(Québec) Le ministre de l’Économie, Pierre Fitzgibbon, soutient que le sauvetage de Capitales Médias pourrait être « très onéreux » pour le gouvernement. Déjà, « c’est clair » selon lui que Québec ne reverra pas la couleur de son argent, son prêt de 5 millions accordé tout récemment et l'autre, de 10 millions, versé sous le gouvernement Couillard.

Tommy Chouinard Tommy Chouinard
La Presse

Lors d’une mêlée de presse avant une réunion du conseil des ministres mercredi, Pierre Fitzgibbon a reconnu que les demandes de Québecor pour mettre la main sur Capitales Médias étaient « importantes ». La Presse a révélé que la société de Pierre Karl Péladeau demandait entre autres que les deux tiers des 350 employés permanents soient licenciés. Québec avait rejeté cette offre, préférant que la recherche d’un repreneur se fasse par l’intermédiaire d’un syndic.
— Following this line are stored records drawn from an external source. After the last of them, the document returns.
(** Writing to a kernel buffer keeps the address space and what the user sees. *)
Lemma kbuf_write s P root n free m' dst len :
  uspace s P root n free -> kbuf P n free dst len ->
  (forall a, ~ dst <= a < dst + len -> rd m' a = rd (kmem_mem s) a) ->
  uspace (set_mem m' s) P root n free /\
  (forall va, 0 <= va -> umapped P va -> rd m' (phys P va) = rd (kmem_mem s) (phys P va)).
Proof.
  intros H Hk Hf. assert (forall a, PGROUNDDOWN a ∈ owned P n ++ free -> rd m' a = rd (kmem_mem s) a) as Hf'.
  { intros a Ha. apply Hf. intros Hin. apply (Hk (a - dst)); [lia|]. by replace (dst + (a - dst)) with a by lia. }
  split.
  - apply uspace_data; [done|]. intros a Ha. apply Hf'. unfold owned. rewrite !elem_of_app in *. tauto.
  - intros va Hva Hu. apply Hf'. destruct (umapped_owned s P root n free va H Hva Hu) as (_ & -> & Hin & _).
    unfold owned. rewrite !elem_of_app. tauto.
Qed.

Lemma chunk_phys P va len i : 0 <= va -> 0 < len -> 0 <= i < chunk va len ->
  (va + i) / PGSIZE = va / PGSIZE /\ phys P (va + i) = phys P va + i /\ (umapped P (va + i) <-> umapped P va).
Proof.
  intros Hva Hlen Hi. destruct (chunk_facts va len Hva Hlen) as (_ & _ & _ & Hin).
  destruct (same_page P va i) as [E1 E2]; [by apply Hin | lia |]. split_and!; try done. unfold umapped. by rewrite E1.
Qed.

Lemma copyin_loop_spec fuel s P root n free dst src len :
  uspace s P root n free -> 0 <= src -> 0 <= len -> pages_of src len < Z.of_nat fuel -> kbuf P n free dst len ->
  exists r m', copyin_loop fuel root dst src len s = Ret r (set_mem m' s) /\ uspace (set_mem m' s) P root n free /\
    (forall a, ~ dst <= a < dst + len -> rd m' a = rd (kmem_mem s) a) /\
    (r = 0 /\ (forall i, 0 <= i < len -> umapped P (src + i) /\ rd m' (dst + i) = rd (kmem_mem s) (phys P (src + i))) \/
     r = -1 /\ exists i, 0 <= i < len /\ ~ umapped P (src + i)).
Proof.
  revert s dst src len. induction fuel as [|fuel IH]; intros s dst src len H Hsrc Hlen Hfuel Hdst.
  { pose proof (pages_nonneg src len Hsrc Hlen). lia. }
  destruct (decide (len = 0)) as [->|Hpos].
  { exists 0, (kmem_mem s). rewrite set_mem_id. split_and!; try done. left. split; [done | lia]. }
  rewrite (copyin_round fuel s P root n free) by (done || lia).
  destruct (chunk_facts src len Hsrc ltac:(lia)) as (Hc & Hnext & Hpages & _).
  pose proof (fun i => chunk_phys P src len i Hsrc ltac:(lia)) as Hcp. set (c := chunk src len) in *.
  destruct (decide (umapped P src)) as [Hu|Hu].
  2:{ exists (-1), (kmem_mem s). rewrite set_mem_id. split_and!; try done. right. split; [done|].
      exists 0. rewrite Z.add_0_r. split; [lia | done]. }
  set (m1 := memmove (kmem_mem s) dst (phys P src) c).
  assert (forall a, rd m1 a = if decide (dst <= a < dst + c) then rd (kmem_mem s) (phys P src + (a - dst)) else rd (kmem_mem s) a) as Hm1
    by (intros a; apply memmove_rd; lia).
  destruct (kbuf_write s P root n free m1 dst c H) as [H1 Hu1].
  { eapply kbuf_part; [done | lia | lia]. } { intros a Ha. by rewrite Hm1, decide_False. }
  destruct (round_facts src Hsrc) as (Hp0 & _).
  destruct (IH (set_mem m1 s) (dst + c) (PGROUNDDOWN src + PGSIZE) (len - c) H1) as (r & m2 & He & H2 & Hf2 & Hr).
  { unfold PGSIZE. lia. } { lia. } { lia. } { eapply kbuf_part; [done | lia | lia]. }
  assert (forall i, 0 <= i < len - c -> PGROUNDDOWN src + PGSIZE + i = src + (c + i)) as Hshift by (intros i Hi; lia).
  cbn [set_mem kmem_mem] in *. exists r, m2. split_and!; [exact He | exact H2 | |].
  - intros a Ha. rewrite Hf2 by lia. by rewrite Hm1, decide_False by lia.
  - destruct Hr as [[-> Hr]|[-> (i & Hi & Hno)]]; [left | right]; (split; [done|]).
    + intros i Hi. destruct (decide (i < c)) as [Hlt|Hge].
      * destruct (Hcp i ltac:(lia)) as (_ & Hph & Hum). split; [by apply Hum|].
        rewrite Hf2, Hm1, decide_True, Hph by lia. f_equal. lia.
      * destruct (Hr (i - c) ltac:(lia)) as [Hui Hv]. rewrite Hshift in Hui, Hv by lia.
        replace (c + (i - c)) with i in * by lia. split; [done|].
        replace (dst + i) with (dst + c + (i - c)) by lia. rewrite Hv. apply Hu1; [lia | done].
    + exists (c + i). rewrite <- Hshift by lia. split; [lia | done].
Qed.

(** One page of [copyinstr]: [j] bytes are not NUL, and either the next one is, or
    that is the whole chunk. *)
Lemma copyinstr_page_spec k p dst max s :
  (forall i j, 0 <= i < Z.of_nat k -> 0 <= j < Z.of_nat k -> dst + i <> p + j) ->
  exists (got : bool) (j : nat) m', copyinstr_page k p dst max s = Ret (got, dst + Z.of_nat j, max - Z.of_nat j) (set_mem m' s) /\
    (if got then (j < k)%nat /\ rd (kmem_mem s) (p + Z.of_nat j) = 0 else j = k) /\
    (forall i, 0 <= i < Z.of_nat j -> rd (kmem_mem s) (p + i) <> 0) /\
    (let c := if got then Z.of_nat j + 1 else Z.of_nat j in
     forall a, rd m' a = if decide (dst <= a < dst + c) then rd (kmem_mem s) (p + (a - dst)) else rd (kmem_mem s) a).
Proof.
  revert p dst max s. induction k as [|k IH]; intros p dst max s Hd; cbn [copyinstr_page].
  { exists false, O, (kmem_mem s). rewrite set_mem_id, Z.add_0_r, Z.sub_0_r. split_and!; try done; [simpl; lia|].
    cbv zeta. intros a. by rewrite decide_False by lia. }
  erewrite bind_ret by reflexivity. destruct (Z.eqb_spec (rd (kmem_mem s) p) 0) as [E|E].
  - erewrite bind_ret by reflexivity. exists true, O. eexists. split; [by rewrite Z.add_0_r, Z.sub_0_r|].
    rewrite Z.add_0_r. split_and!; [lia | done | simpl; lia |]. cbv zeta. intros a. rewrite rd_insert.
    destruct (decide (dst = a)) as [<-|]; [rewrite decide_True by lia; by rewrite Z.sub_diag, Z.add_0_r | by rewrite decide_False by lia].
  - erewrite bind_ret by reflexivity.
    set (s1 := set_mem (<[dst := rd (kmem_mem s) p]> (kmem_mem s)) s).
    assert (forall i, 0 <= i < Z.of_nat k -> rd (kmem_mem s1) (p + 1 + i) = rd (kmem_mem s) (p + 1 + i)) as Hs1.
    { intros i Hi. unfold s1. cbn [set_mem kmem_mem]. rewrite rd_insert_ne; [done|].
      specialize (Hd 0 (1 + i) ltac:(lia) ltac:(lia)). lia. }
    destruct (IH (p + 1) (dst + 1) (max - 1) s1) as (got & j & m' & He & Hg & Hnz & Hm).
    { intros i i' Hi Hi'. specialize (Hd (i + 1) (i' + 1) ltac:(lia) ltac:(lia)). lia. }
    exists got, (S j), m'. split_and!.
    + replace (dst + Z.of_nat (S j)) with (dst + 1 + Z.of_nat j) by lia.
      replace (max - Z.of_nat (S j)) with (max - 1 - Z.of_nat j) by lia. exact He.
    + destruct got; [|lia]. destruct Hg as [Hj Hz]. split; [lia|]. rewrite Hs1 in Hz by lia. rewrite <- Hz. f_equal. lia.
    + intros i Hi. destruct (decide (i = 0)) as [->|]; [by rewrite Z.add_0_r|].
      replace (p + i) with (p + 1 + (i - 1)) by lia. rewrite <- Hs1 by (destruct got; lia). apply Hnz. lia.
    + cbv zeta. intros a. rewrite Hm. destruct (decide (a = dst)) as [->|Hne].
      * rewrite decide_False, decide_True by (destruct got; lia). unfold s1. cbn [set_mem kmem_mem].
        rewrite rd_insert_eq, Z.sub_diag, Z.add_0_r. done.
      * destruct (decide (dst + 1 <= a < dst + 1 + (if got then Z.of_nat j + 1 else Z.of_nat j))) as [Hin|Hin].
        -- rewrite decide_True by (destruct got; lia). rewrite Hs1 by (destruct got; lia). f_equal. lia.
        -- rewrite decide_False by (destruct got; lia). unfold s1. cbn [set_mem kmem_mem]. by rewrite rd_insert_ne.
Qed.

Definition ubyte (m : mem) (P : pt) (va : Z) : Z := rd m (phys P va).

Lemma copyinstr_loop_spec fuel s P root n free dst src max :
  uspace s P root n free -> 0 <= src -> 0 <= max -> pages_of src max < Z.of_nat fuel -> kbuf P n free dst max ->
  let u := fun i => ubyte (kmem_mem s) P (src + i) in
  exists r m', copyinstr_loop fuel root dst src max s = Ret r (set_mem m' s) /\ uspace (set_mem m' s) P root n free /\
    (r = 0 /\ (exists k, 0 <= k < max /\ (forall i, 0 <= i < k -> u i <> 0) /\ u k = 0 /\
        (forall i, 0 <= i <= k -> umapped P (src + i) /\ rd m' (dst + i) = u i) /\
        (forall a, ~ dst <= a <= dst + k -> rd m' a = rd (kmem_mem s) a)) \/
     r = -1 /\ (forall a, ~ dst <= a < dst + max -> rd m' a = rd (kmem_mem s) a) /\
       exists k, 0 <= k <= max /\ (forall i, 0 <= i < k -> umapped P (src + i) /\ u i <> 0) /\
         (k = max \/ ~ umapped P (src + k))).
Proof.
  revert s dst src max. induction fuel as [|fuel IH]; intros s dst src max H Hsrc Hmax Hfuel Hdst u.
  { pose proof (pages_nonneg src max Hsrc Hmax). lia. }
  cbn [copyinstr_loop]. destruct (Z.ltb_spec 0 max) as [Hpos|Hzero].
  2:{ exists (-1), (kmem_mem s). rewrite set_mem_id. split_and!; try done. right. split_and!; try done.
      exists 0. split_and!; [lia | lia | lia | left; lia]. }
  destruct (round_facts src Hsrc) as (Hp0 & Hpv & Hoff & Hrange). rewrite Hoff.
  erewrite bind_ret by (by apply (walkaddr_spec s P root n free)). rewrite Hpv.
  destruct (chunk_facts src max Hsrc Hpos) as (Hc & Hnext & Hpages & _).
  pose proof (fun i => chunk_phys P src max i Hsrc Hpos) as Hcp. fold (chunk src max). set (c := chunk src max) in *.
  destruct (decide (umapped P src)) as [Hu|Hu].
  2:{ rewrite decide_False by (by rewrite page_mapped). exists (-1), (kmem_mem s). rewrite set_mem_id.
      split_and!; try done. right. split_and!; try done. exists 0. rewrite Z.add_0_r. split_and!; [lia | lia | lia | by right]. }
  destruct (umapped_owned s P root n free src H Hsrc Hu) as (_ & Hpp & Hpin & Hok).
  rewrite decide_True by (by apply page_mapped). pose proof (page_ok_bounds kend Hend _ Hok).
  rewrite (proj2 (Z.eqb_neq _ 0)) by lia. fold (phys P src).
  destruct (copyinstr_page_spec (Z.to_nat c) (phys P src) dst max s) as (got & j & m1 & He & Hg & Hnz & Hm1).
  { intros i i' Hi Hi' E. rewrite Z2Nat.id in Hi, Hi' by lia. destruct (Hcp i' Hi') as (Ed & Hph & _).
    apply (Hdst i); [lia|]. rewrite E, <- Hph. destruct (umapped_owned s P root n free (src + i') H ltac:(lia)) as (_ & Hq & Hqin & _).
    { by apply Hcp. } rewrite Hq. unfold owned. rewrite !elem_of_app. tauto. }
  erewrite bind_ret by exact He. cbv iota beta.
  assert (forall i, 0 <= i < c -> u i = rd (kmem_mem s) (phys P src + i)) as Hui.
  { intros i Hi. unfold u, ubyte. by rewrite (proj1 (proj2 (Hcp i Hi))). }
  destruct got.
  - destruct Hg as [Hj Hz]. exists 0, m1.
    destruct (kbuf_write s P root n free m1 dst (Z.of_nat j + 1) H) as [H1 _].
    { eapply kbuf_part; [done | lia | lia]. } { intros a Ha. by rewrite Hm1, decide_False. }
    split_and!; try done. left. split; [done|]. exists (Z.of_nat j). split_and!; [lia | lia | | | |].
    + intros i Hi. rewrite Hui by lia. by apply Hnz.
    + by rewrite Hui by lia.
    + intros i Hi. split; [apply Hcp; [lia | done]|]. rewrite Hm1, decide_True, Hui by lia. f_equal. lia.
    + intros a Ha. by rewrite Hm1, decide_False by lia.
  - subst j. rewrite Z2Nat.id in * by lia.
    destruct (kbuf_write s P root n free m1 dst c H) as [H1 Hu1].
    { eapply kbuf_part; [done | lia | lia]. } { intros a Ha. by rewrite Hm1, decide_False. }
    pose proof (user_va _ _ _ _ _ _ H Hu) as Hv. rewrite MAXVA_eq in Hv.
    rewrite u64_small by (unfold PGSIZE in *; lia).
    destruct (IH (set_mem m1 s) (dst + c) (PGROUNDDOWN src + PGSIZE) (max - c) H1) as (r & m2 & He2 & H2 & Hr).
    { unfold PGSIZE. lia. } { lia. } { lia. } { eapply kbuf_part; [done | lia | lia]. }
    cbn [set_mem kmem_mem] in *. exists r, m2. split_and!; [exact He2 | exact H2 |].
    assert (forall i, 0 <= i < max - c -> PGROUNDDOWN src + PGSIZE + i = src + (c + i)) as Hshift by (intros i Hi; lia).
    assert (forall i, 0 <= i < max - c -> umapped P (src + (c + i)) -> ubyte m1 P (src + (c + i)) = u (c + i)) as Hsame.
    { intros i Hi Hm. apply Hu1; [lia | done]. }
    destruct Hr as [[-> (k & Hk & Hnz' & Hz & Hcopy & Hf)]|[-> (Hf & k & Hk & Hbefore & Hend')]]; [left|right].
    + split; [done|]. exists (c + k). split_and!; [lia | lia | | | |].
      * intros i Hi. destruct (decide (i < c)); [rewrite Hui by lia; apply Hnz; lia|].
        specialize (Hnz' (i - c) ltac:(lia)). destruct (Hcopy (i - c) ltac:(lia)) as [Hm _].
        rewrite Hshift in Hnz', Hm by lia. rewrite Hsame in Hnz' by (done || lia). by replace (c + (i - c)) with i in Hnz' by lia.
      * destruct (Hcopy k ltac:(lia)) as [Hm _]. rewrite Hshift in Hz, Hm by lia. by rewrite Hsame in Hz by (done || lia).
      * intros i Hi. destruct (decide (i < c)).
        -- split; [apply Hcp; [lia | done]|]. rewrite Hf, Hm1, decide_True, Hui by lia. f_equal. lia.
        -- destruct (Hcopy (i - c) ltac:(lia)) as [Hm Hv2]. rewrite Hshift in Hm, Hv2 by lia.
           rewrite Hsame in Hv2 by (done || lia). replace (c + (i - c)) with i in * by lia. split; [done|].
           rewrite <- Hv2. f_equal. lia.
      * intros a Ha. rewrite Hf by lia. by rewrite Hm1, decide_False by lia.
    + split_and!; [done | intros a Ha; rewrite Hf by lia; by rewrite Hm1, decide_False by lia |].
      exists (c + k). split_and!; [lia | lia | |].
      * intros i Hi. destruct (decide (i < c)).
        -- split; [apply Hcp; [lia | done]|]. rewrite Hui by lia. apply Hnz. lia.
        -- destruct (Hbefore (i - c) ltac:(lia)) as [Hm Hv2]. rewrite Hshift in Hm, Hv2 by lia.
           rewrite Hsame in Hv2 by (done || lia). replace (c + (i - c)) with i in * by lia. done.
      * destruct (decide (k = max - c)); [left; lia|]. right. rewrite <- Hshift by lia. destruct Hend'; [lia | done].
Qed.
Comme les demandes de Québecor « étaient importantes, je pense que c’était important qu’on laisse à tous les repreneurs potentiels le soin de pouvoir faire une offre comparable. On va voir ce qui va arriver à la fin. Peut-être que ça va être très onéreux pour le gouvernement ou pour les intervenants de Capitales Médias d’avoir un repreneur, mais pour l’instant, nous ne le savons pas », a-t-il affirmé.

PHOTO OLIVIER PONTBRIAND, LA PRESSE

Pierre Fitzgibbon

Questionné pour savoir si le licenciement de 66 % des employés est acceptable, M. Fitzgibbon a laissé entendre qu’il faut s’attendre à des pertes d’emplois éventuellement. « C’est sûr qu’on aimerait tous qu’il y ait une pérennité complète des employés des journaux, mais on sait tous que les médias écrits, le modèle est brisé. Donc, il doit y avoir quelque chose qui va se passer », a-t-il soutenu.

Québec entend présenter son programme d’aide aux médias écrits à la fin septembre ou au début octobre au plus tard.